Поклонница Лифаря действовала быстро и решительно. Узнав, что ее кумир проживает в отеле «Бристоль», она сняла номер по соседству и, подкупив коридорного, получила ключ от комнаты танцовщика. Однажды он, вернувшись в гостиницу после спектакля, лег спать, но вскоре почувствовал, что кто-то находится в его постели. Это была красавица немка. Едва Лифарю удалось выпроводить непрошеную гостью, как в дверь постучал Дягилев. Войдя в номер, он сразу же ощутил запах духов и тут же заявил своему фавориту, что он принимал у себя женщину. Сергею-младшему пришлось оправдываться весьма необычным способом: он разбил в ванной комнате полулитровый флакон духов «Шанель», когда-то подаренный Дягилевым, свалив всё на свою неловкость.
Сцена ревности всё же последовала, но не такая бурная, как бывало прежде. Дягилев гневался, скорее, по привычке. На самом же деле зимой 1927/28 года его гораздо больше, чем отношения с Лифарем и положение дел в Русском балете, волновало пополнение своей библиотеки раритетными изданиями. Чем была вызвана такая перемена? Как вспоминает С. Л. Григорьев, любовь Маэстро к книгам «возместила ему то, что он с горечью для себя утратил… Спад его интереса к балету в основном был вызван тем, что он долгое время не мог найти человека, способного реализовать его идеи.

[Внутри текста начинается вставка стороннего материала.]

(** The pattern is the one written in the safelist example. *)
Example safelist_pattern_source :
  exists v : JsValue,
    exported readme_safelist_example = Some v
    /\ VObj [("pattern", VRegex (source safelist_pattern))] ∈ list_entries "safelist" v.
Proof.
  eexists. split; [vm_compute; reflexivity |]. vm_compute. repeat constructor.
Qed.

Lemma occurs_here (w s : string) : String.prefix w s = true -> occurs w s = true.
Proof. intros Hpre. destruct s; cbn [occurs]; rewrite Hpre; reflexivity. Qed.

Lemma occurs_later (w : string) (c : ascii) (s : string) :
  occurs w s = true -> occurs w (String c s) = true.
Proof. intros Hocc. cbn [occurs]. rewrite Hocc. apply orb_true_r. Qed.

Lemma prefix_app (w rest : string) : String.prefix w (w ++ rest) = true.
Proof.
  induction w as [| c w IH]; [by destruct rest |].
  change (String c w ++ rest) with (String c (w ++ rest)).
  cbn [String.prefix]. destruct (ascii_dec c c); [exact IH | done].
Qed.

(** An expansion that sits anywhere in a string makes the pattern match
    it. *)
Lemma test_infix (pattern : list Part) (before w after : string) :
  w ∈ expansions pattern -> test pattern (before ++ w ++ after) = true.
Proof.
  intros Hin. unfold test. apply existsb_exists. exists w.
  split; [by apply list_elem_of_In |].
  induction before as [| c before IH].
  - change ("" ++ w ++ after) with (w ++ after). apply occurs_here, prefix_app.
  - change (String c before ++ w ++ after) with (String c (before ++ w ++ after)).
    by apply occurs_later.
Qed.

(** X12: the safelist pattern covers the snippet of "Dynamic Classes":
    every class name the random pick can produce is matched, also behind
    a variant prefix such as [hover:]. *)
Theorem safelist_pattern_matches_dynamic_classes (index : nat) (variant : string) :
  index < length colors ->
  test safelist_pattern (variant ++ className index) = true.
Proof.
  intros Hlt.
  replace (className index) with (className index ++ "")
    by (induction (className index) as [| c s IH]; [reflexivity |];
        change (String c s ++ "") with (String c (s ++ "")); by rewrite IH).
  apply test_infix.
  destruct index as [| [| [| index]]]; cbn [length colors] in Hlt;
    [vm_compute; repeat constructor .. | lia].
Qed.

Lemma safelist_pattern_matches_dynamic_classes_witness :
  1 < length colors /\ test safelist_pattern ("hover:" ++ className 1) = true.
Proof.
  split; [vm_compute; lia |].
  apply (safelist_pattern_matches_dynamic_classes 1 "hover:"). vm_compute. lia.
Defined.

(** What is not a background of the three colors in the three shades is
    not matched. *)
Example safelist_pattern_rejects :
  test safelist_pattern "text-white" = false
  /\ test safelist_pattern "bg-red-200" = false
  /\ test safelist_pattern (className 3) = false.
Proof. repeat split. Qed.
Lemma ScaledEuclidean_gradient_frame : metric_gradient_frame ScaledEuclidean.
Proof.
  intros m x1 x2 grad j Hj. simpl in *. unfold store.
  apply list_lookup_insert_ne. lia.
Qed.

Lemma ConstantMetric_keeps_length : metric_gradient_keeps_length ConstantMetric.
Proof.
  intros m x1 x2 grad. simpl.
  apply (for_range_pointwise_length 0 (cm_size m) _
           (fun i j => if decide (j = Z.to_nat i)
                       then fun _ => 0%float else id)).
  intros i. apply pointwise_store.
Qed.

Example tree_example :
  size kTree = 6 /\
  map (get_parameter kTree) [0; 1; 2; 3; 4; 5]
  = [2%float; 1%float; 3%float; 0.5%float; 2%float; 1%float] /\
  map (get_parameter (set_parameter kTree 4 7%float)) [0; 1; 2; 3; 4; 5]
  = [2%float; 1%float; 3%float; 0.5%float; 7%float; 1%float] /\
  gradient kTree p1 p2 [9%float; 9%float; 9%float; 9%float; 9%float; 9%float;
                        9%float]
  = [461.5%float; 923%float; 78%float; 26%float; 338%float; 676%float;
     9%float].
Proof. repeat split; vm_compute; reflexivity. Qed.

(** ** The further theorems at the example objects *)

Lemma Stationary_parameter_routing_witness :
  get_parameter kA 1
  = (if 1 <? Z.of_nat (length [2%float]) then load [2%float] 1
     else metric_get_parameter unit_metric (1 - Z.of_nat (length [2%float]))) /\
  set_parameter kA 1 7%float
  = (if 1 <? Z.of_nat (length [2%float])
     then Stationary linear_in_r2 unit_metric (store 1 7%float [2%float])
     else Stationary linear_in_r2
            (metric_set_parameter unit_metric
               (1 - Z.of_nat (length [2%float])) 7%float)
            [2%float]).
Proof.
  apply (Stationary_parameter_routing linear_in_r2 unit_metric [2%float]
           1 7%float).
  unfold UINT_MODULUS. lia.
Defined.

Lemma Additive_parameter_access_witness :
  get_parameter kB 1 = load [3%float; 0.5%float] 1 /\
  set_parameter kB 1 7%float
  = Additive affine_product first_axis (store 1 7%float [3%float; 0.5%float]).
Proof.
  apply (Additive_parameter_access affine_product first_axis
           [3%float; 0.5%float] 1 7%float).
  lia.
Defined.

Lemma get_set_parameter_witness :
  get_parameter (set_parameter kTree 4 7%float) 4 = 7%float.
Proof.
  apply (get_set_parameter
           ScaledEuclidean_size_unsigned ScaledEuclidean_shape_fixed
           ScaledEuclidean_round_trip kTree 4 7%float).
  vm_compute. split; [discriminate | reflexivity].
Defined.

Lemma get_set_parameter_other_witness :
  get_parameter (set_parameter kTree 4 7%float) 1 = get_parameter kTree 1.
Proof.
  apply (get_set_parameter_other
           ScaledEuclidean_size_unsigned ScaledEuclidean_shape_fixed
           ScaledEuclidean_set_independent kTree 4 1 7%float).
  - vm_compute. split; [discriminate | reflexivity].
  - vm_compute. split; [discriminate | reflexivity].
  - discriminate.
Defined.

Lemma Operator_parameters_reassociate_witness :
  size (Operator OpSum (Operator OpProduct kA kB) kA)
  = size (Operator OpProduct kA (Operator OpSum kB kA)) /\
  get_parameter (Operator OpSum (Operator OpProduct kA kB) kA) 4
  = get_parameter (Operator OpProduct kA (Operator OpSum kB kA)) 4 /\
  exists A' B' C',
    set_parameter (Operator OpSum (Operator OpProduct kA kB) kA) 4 7%float
    = Operator OpSum (Operator OpProduct A' B') C' /\
    set_parameter (Operator OpProduct kA (Operator OpSum kB kA)) 4 7%float
    = Operator OpProduct A' (Operator OpSum B' C').
Proof.
  apply (Operator_parameters_reassociate OpSum OpProduct OpProduct OpSum
           kA kB kA 4 7%float).
  - vm_compute. reflexivity.
  - unfold UINT_MODULUS. lia.
Defined.

Lemma Sum_gradient_reassociate_witness :
  gradient (Sum (Sum kA kB) kA) p1 p2 (zeros 7)
  = gradient (Sum kA (Sum kB kA)) p1 p2 (zeros 7).
Proof.
  apply (Sum_gradient_reassociate ScaledEuclidean_keeps_length
           kA kB kA p1 p2 (zeros 7)).
  vm_compute. reflexivity.
Defined.
Lemma flags_cleared (w : World Row) :
  (forall m, In m w -> isPartitionedByHash m = false) ->
  agreed (map isPartitionedByHash w) <> None /\
  (agreed (map isPartitionedByHash w) = Some true -> hash_partitioned w).
Proof.
  intros H.
  assert (H' : forall x, In x (map isPartitionedByHash w) -> x = false).
  { intros x Hx. apply in_map_iff in Hx. destruct Hx as (m & <- & Hm). now apply H. }
  split; [eapply agreed_const; exact H'|].
  intros Hag. apply agreed_true_of_false in Hag; [|exact H'].
  apply map_eq_nil in Hag. subst w. apply hash_partitioned_nil.
Qed.

(** The class invariant: the flag is the same on every rank, and a
    set flag tells the truth. *)
Lemma reachable_inv (w : World Row) :
  0 < D -> reachable w ->
  data_uniform w /\
  agreed (map isPartitionedByHash w) <> None /\
  (agreed (map isPartitionedByHash w) = Some true -> hash_partitioned w).
Proof.
  intros HD H. induction H as [w Hfl Hdu|metis w w' _ IH Hrep|w w' _ IH Hrep].
  - split; [exact Hdu|]. apply flags_cleared. rewrite Forall_forall in Hfl. exact Hfl.
  - unfold repartition in Hrep.
    destruct (doPartition unsetRow stl (combine w (map metis (seq 0 (length w)))))
      as [w''|] eqn:Hw''; [|discriminate].
    simpl in Hrep. inversion Hrep; subst w'. split.
    + apply data_uniform_set_flag. eapply doPartition_data_uniform. exact Hw''.
    + apply flags_cleared. intros m Hm. apply in_map_iff in Hm.
      now destruct Hm as (m' & <- & _).
  - destruct IH as (Hdu & Hfl & Hinv).
    destruct (repartitionByHash_spec HD Hdu Hfl Hinv) as (w1 & Hw1 & Hhp & Hdu1 & Hfl1).
    rewrite Hrep in Hw1. inversion Hw1; subst w1.
    assert (Hag : agreed (map isPartitionedByHash w') = Some true).
    { apply agreed_all_true. intros x Hx. apply in_map_iff in Hx.
      destruct Hx as (m & <- & Hm). now apply Hfl1. }
    split; [exact Hdu1|]. split; [congruence|]. intros _. exact Hhp.
Qed.
(** X11: [truncate] gives a prefix of the string whose length is the requested one,
    cut to what the string has and to zero when negative; on [null] it
    throws. *)
Theorem truncate_prefix (units : list N) (n : Z) :
  exists kept dropped,
    truncate (Some units) n = Value kept
    /\ units = (kept ++ dropped)%list
    /\ Z.of_nat (length kept) = Z.min (Z.max n 0) (Z.of_nat (length units))
    /\ truncate None n = NullPointerException.
Proof.
  exists (firstn (Z.to_nat n) units), (skipn (Z.to_nat n) units).
  split; [reflexivity |]. split; [symmetry; apply firstn_skipn |].
  split; [| reflexivity].
  rewrite length_firstn. lia.
Qed.

Lemma drop_blank_nil (units : list N) :
  drop_blank units = [] <-> forallb is_blank units = true.
Proof.
  induction units as [| c rest IH]; simpl.
  - split; reflexivity.
  - destruct (is_blank c); simpl.
    + exact IH.
    + split; discriminate.
Qed.

Lemma drop_blank_all_blank (units : list N) :
  forallb is_blank units = true -> trim units = [].
Proof.
  intros H. unfold trim. apply drop_blank_nil in H. rewrite H. reflexivity.
Qed.

Lemma drop_blank_head (units : list N) (c : N) (rest : list N) :
  drop_blank units = c :: rest -> is_blank c = false.
Proof.
  induction units as [| d more IH]; simpl.
  - discriminate.
  - destruct (is_blank d) eqn:Hd.
    + exact IH.
    + intros H. injection H as -> _. exact Hd.
Qed.
(** * Machine ASoC driver for the ChamSys MQ50HD / MQ70HD consoles
      (RK3288 Firefly Core board, ES8328 codec)

    Shallow embedding of [sound/soc/rockchip/rk3288_chamsys_audio.c]:
    the two register tables, the master-clock set-up, the register
    programmer, the three link callbacks and the platform probe, followed
    by the properties of the clock / register sequencing and of the
    probe.

    C [int] and [unsigned char] values are integers in [Z]; the calls into
    the ASoC core ([snd_soc_dai_set_sysclk], [snd_soc_component_write],
    [dev_err]) are recorded in a chronological trace, and the values the
    core hands back are supplied by a record of collaborators. *)

From stdpp Require Import gmap strings list fin_maps.
From Stdlib Require Import ZArith Lia.

Local Open Scope Z_scope.

(** ** Constants *)

Definition CSYS_AUDIO_MCLK : Z := 11289600.
Definition CSYS_AUDIO_MCLK_FS : Z := 256.
Definition CSYS_AUDIO_LRCLK : Z := 44100.

(** Modelled from the spec: [EINVAL] comes from the kernel's errno header,
    which is not part of this driver file; it is the invalid-parameter
    error number, 22. *)
Definition EINVAL : Z := 22.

Лифарь как танцовщик к этому времени достиг высокого совершенства. Но Дягилев разочаровался в нем как в личности. Теперь от общения с Лифарем он часто терял самообладание, считал, что он лицемер, интриган, крайне амбициозен и склонен к саморекламе… Одним словом, Лифарь оказался не тем человеком, что был ему нужен, а не имея такого сотрудника, Дягилев утрачивал интерес к балету».
Но оставалось чувство долга – перед труппой, перед зрителями, ждавшими новых встреч с Русским балетом. Сергей Павлович продолжал опекать своих артистов. Лидия Соколова, пропустившая из-за болезни осенние гастроли, присоединилась к остальным в Париже и сразу же приступила к репетициям. Но неожиданно ее пронзила острая боль, а за ней последовала продолжительная слабость. Дягилев пестовал Лидию как ребенка: тут же отправил в отель и вызвал хирурга. Они все вместе поехали в клинику, где ее сразу же обследовали. Впоследствии Дягилев из каждого города, где труппа гастролировала по пути в Монте-Карло, справлялся по телефону о состоянии здоровья танцовщицы. Как вспоминала Соколова, «его нежные послания повышали мне настроение».
Наедине с собой Дягилев становился другим: собранным, сосредоточенным, готовым ответить на возможные удары судьбы. В первые месяцы 1928 года его волновали прежде всего два вопроса: будет ли лорд Ротермир продолжать финансировать Русский балет и удастся ли провести лондонский сезон в Ковент-Гардене?
Казалось бы, зачем тревожиться? Британский патрон Дягилева уже несколько лет с видимой готовностью оказывал антрепризе финансовую помощь, и Маэстро в положенный срок отдавал ему долги. Импресарио Вольхейм надеялся, что и на этот раз всё пройдет по ставшему привычным сценарию. Но в конце марта, за несколько дней до открытия сезона в Казино, вдруг выяснилось, что лорд «не готов в этом году предпринимать что-либо для Русского балета». Причем сообщил он об этом по телефону, не пожелав встретиться лично и объяснить причину такой резкой перемены. Ответ на второй вопрос, интересовавший Дягилева, тоже оказался отрицательным.
Конечно, это не было случайным совпадением. Но Дягилев не стал выяснять отношений с недоброжелателями. К счастью, влиятельные почитатели его антрепризы на берегах Темзы не перевелись. Одной из них была леди Джульетт Дафф – дочь леди Рипон, когда-то помогавшей в организации первых дягилевских сезонов. Теперь, стараясь предотвратить катастрофу, она организовала благотворительный комитет, каждый член которого внес для организации выступлений Русского балета несколько сот фунтов стерлингов. Этого оказалось достаточно, чтобы лондонская перспектива перестала быть туманной. Дягилев вздохнул с облегчением.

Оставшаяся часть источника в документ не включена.